What are the reasons and causes behind the “Flash Crash” on May 6, 2010? Does anybody know? What about the stock market’s latest tendency to convulse? People still want answers because nothing they’ve heard up until now is satisfying. As a result, some of them have resorted to good old-fashioned finger pointing.
This is the exactly the case, as evidenced by the recent Senate hearings on October 19, titled “Market Microstructure: Examination of Exchange-Traded Funds (ETFs).” The purpose of the meeting was to analyze the impact of ETFs on the financial markets, but instead, it found a good scapegoat.
The U.S. exchange-traded products or ETP market, which encompasses ETFs, has around $1 trillion in assets under management.
So far this year, the S&P 500 has experienced more than 60 consecutive days in which it has fluctuated by 1 percent or more during intraday trading. Who or what is behind the cause of this increased stock market volatility? A small but passionate group of anti-ETF crusaders argue that ETFs are to blame.

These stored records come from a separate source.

(** ** Density *)

(** How close together the typed words are in one field of a document. *)
Definition field_density (terms : list PhraseTerm) (lists : list PostingList) (doc : DocId) : option f32 :=
  let present := omap (fun e => (fun posting => (pt_offset e.1, positions posting)) <$> posting_at e.2 doc) (zip terms lists) in
  if (length present <? 2)%nat then None
  else
    span ← min_cover_span present.*2;
    let first := default 0 (min_doc present.*1) in
    let last_ := foldr Z.max 0 present.*1 in
    let ideal := saturating_add 32 (last_ - first) 1 in
    let closeness := f32_min (f32_div (f32_of ideal) (f32_of (Z.max span 1))) f32_one in
    let closeness := if phrase_matches present.*2 present.*1 then closeness else f32_mul closeness OUT_OF_ORDER in
    Some (f32_div (f32_mul closeness (f32_of (zlen present))) (f32_of (zlen terms))).
Definition best_density (densities : list f32) : f32 := match densities with [] => f32_zero | d :: ds => fold_left f32_max ds d end.
Definition apply_density (hits : list SearchHit) (terms : list PhraseTerm) (xpaths : list XPathId) : list SearchHit :=
  if (length terms <? 2)%nat then set_distance f32_zero <$> hits
  else
    let fields := (fun xpath => (fun term => (fetch_term_list self (pt_text term) xpath).1) <$> terms) <$> xpaths in
    (fun hit => set_distance (best_density (omap (fun lists => field_density terms lists (sh_doc_id hit)) fields)) hit) <$> hits.
Definition part_means (part : Query) (ctx : FieldCtx) (d : DocId) : Prop :=
  match part with QSynonym forms => exists f, f ∈ forms /\ leaf_means index (alt_query f) ctx d | _ => leaf_means index part ctx d end.
Lemma clause_forms_ok part ctx d :
  simple_part part -> phrases_small part ->
  Forall form_sound (clause_forms self part ctx) /\ ((exists form, form ∈ clause_forms self part ctx /\ form_has d form) <-> part_means part ctx d).
Proof using All.
  intros Hp Hs. destruct part as [v| | | | | | | | |forms| | | |]; try done; cbn [clause_forms part_means].
  - destruct (leaf_form_ok (QTerm v) ctx None 1000 d) as (form & -> & Hf & Hd); [done|lia|]. cbn [option_list]. split; [constructor; [exact Hf|by constructor]|].
    rewrite <-Hd. split; [intros (f & ->%list_elem_of_singleton & H); done|]. intros H. exists form. split; [left|done].
  - cbn [simple_part phrases_small] in Hp, Hs. apply (proj1 (foldr_and_Forall (fun form => phrases_small (alt_query form)) forms)) in Hs.
    destruct forms as [|typed forms]; [split; [constructor|]; split; [intros (f & Hf & _)|intros (f & Hf & _)]; by apply elem_of_nil in Hf|].
    assert (Hall : forall form floor, form ∈ typed :: forms -> exists built, build_form self form ctx floor = Some built /\ form_sound built /\
      (form_has d built <-> leaf_means index (alt_query form) ctx d)).
    { intros form floor Hin. rewrite Forall_forall in Hp, Hs. apply build_form_ok; auto. }
    destruct (Hall typed None (list_elem_of_here _ _)) as (first & Ef & Hf1 & Hf2). rewrite Ef. cbn [option_list app].
    set (floor := typed_floor typed (Some first)). split.
    + constructor; [done|]. apply Forall_forall. intros built (form & Hin & Hb)%list_elem_of_omap.
      destruct (Hall form floor (list_elem_of_further _ _ _ Hin)) as (built' & E & Hok & _). congruence.
    + split.
      * intros (built & [->|Hin]%elem_of_cons & Hh); [exists typed; split; [left|by apply Hf2]|].
        apply list_elem_of_omap in Hin as (form & Hin & Hb). destruct (Hall form floor (list_elem_of_further _ _ _ Hin)) as (built' & E & _ & Hm).
        assert (built' = built) as -> by congruence. exists form. split; [by right|by apply Hm].
      * intros (form & [->|Hin]%elem_of_cons & Hh); [exists first; split; [left|by apply Hf2]|].
        destruct (Hall form floor (list_elem_of_further _ _ _ Hin)) as (built & E & _ & Hm). exists built. split; [right|by apply Hm].
        apply list_elem_of_omap. by exists form.
Qed.
Lemma part_matches part ctxs d :
  simple_part part -> query_matches index analyzer corpus part ctxs d <-> exists ctx, ctx ∈ ctxs /\ part_means part ctx d.
Proof using Type.
  intros Hp. destruct part as [v| | | | | | | | |forms| | | |]; try done. cbn [query_matches part_means]. cbn [simple_part] in Hp.
  induction Hp as [|form forms [_ Hf] Hp IH]; cbn [foldr]; [split; [done|]; intros (? & _ & f & Hf & _); by apply elem_of_nil in Hf|]. rewrite IH.
  assert (Hq : query_matches index analyzer corpus (alt_query form) ctxs d <-> exists ctx, ctx ∈ ctxs /\ leaf_means index (alt_query form) ctx d)
    by (by destruct (alt_query form)).
  rewrite Hq. setoid_rewrite elem_of_cons. split.
  - intros [(ctx & Hc & H)|(ctx & Hc & f & Hin & H)]; exists ctx; (split; [done|]); eexists; split; [by left|done|by right|done].
  - intros (ctx & Hc & f & [->|Hin] & H); [left|right]; eauto.
Qed.
End flat.

(** ** The documents on every clause *)

Section candidates.
Context {LN : Ln} (stats : SearchStats).

Definition ref_has (d : DocId) (f : FormRef) : Prop := fr_lists f <> [] /\ Forall (fun l => d ∈ docs (items (tr_postings l))) (fr_lists f).

Lemma forallb_true_Forall {A} (p : A -> bool) l : forallb p l = true <-> Forall (fun x => p x = true) l.
Proof using Type. rewrite forallb_forall, Forall_forall. by setoid_rewrite list_elem_of_In. Qed.
(* ===== verification/MergedTerms.v ===== *)
(** * Merging the terms of several segments

    Models [MergedTerms] of [crates/core-index/src/lsm/compaction.rs]: the iterator that merges
    the sorted terms of the segments of a compaction with a heap of their heads. The postings of
    one term are joined in the order of the segments, duplicates merged, deleted documents
    dropped, and terms without postings skipped. [merged_terms_spec] characterises the whole
    sequence: ascending keys, and for each key the union of what the sources hold. *)
From Stdlib Require Import ZArith Lia.
From stdpp Require Import base numbers list gmap sorting.
From S2P Require Import Prelude Types Posting Btree.
Local Open Scope Z_scope.

Abbreviation TermList := (list (TermKey * PostingList)) (only parsing).

(** An iterator is the list of what it has left. *)
Record MergedTerms : Type := mkMerged {
  mt_sources : list TermList;
  mt_heads : list (option PostingList);
  mt_heap : list (TermKey * nat)
}.

(** [Reverse((TermKey, usize))]: the least key first, then the least index. *)
Definition head_leb (a b : TermKey * nat) : bool :=
  match TermKey_compare a.1 b.1 with Lt => true | Eq => (a.2 <=? b.2)%nat | Gt => false end.

(** One iteration of the loop of [new]. *)
Definition push_source (acc : MergedTerms) (source : TermList) : MergedTerms :=
  let index := length (mt_sources acc) in
  match source with
  | (key, list) :: rest =>
    mkMerged (mt_sources acc ++ [rest]) (mt_heads acc ++ [Some list]) ((key, index) :: mt_heap acc)
  | [] => mkMerged (mt_sources acc ++ [[]]) (mt_heads acc ++ [None]) (mt_heap acc)
  end.
Definition MergedTerms_new (sources : list TermList) : MergedTerms :=
  fold_left push_source sources (mkMerged [] [] []).

Definition mt_advance (self : MergedTerms) (index : nat) : PostingList * MergedTerms :=
  let list := default PostingList_new (mjoin (mt_heads self !! index)) in
  match mt_sources self !! index with
  | Some ((key, next) :: rest) =>
    (list, mkMerged (<[index := rest]> (mt_sources self)) (<[index := Some next]> (mt_heads self))
             ((key, index) :: mt_heap self))
  | _ => (list, mkMerged (mt_sources self) (<[index := None]> (mt_heads self)) (mt_heap self))
  end.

Andrew Sorkin of the New York Times calls ETFs the “new derivatives.” While statements like this are journalistically cute, they’re factually incorrect. ETFs never have been and never will be derivatives.
It’s true that certain ETFs do invest in derivatives to obtain their market exposure, but that’s not illegal, it’s always fully disclosed and there’s no empirical evidence whatsoever that it’s causing market disruptions of any kind.
Furthermore, ETFs, unlike other entities that invest in derivatives such as hedge funds, are closely regulated and fall under the Investment Company Act of 1940 or the Securities Act of 1933. Put another way, the regulatory requirements for ETFs are burdensome enough to appease even the most bureaucratic bureaucrat. Does an already heavily regulated industry need more regulation?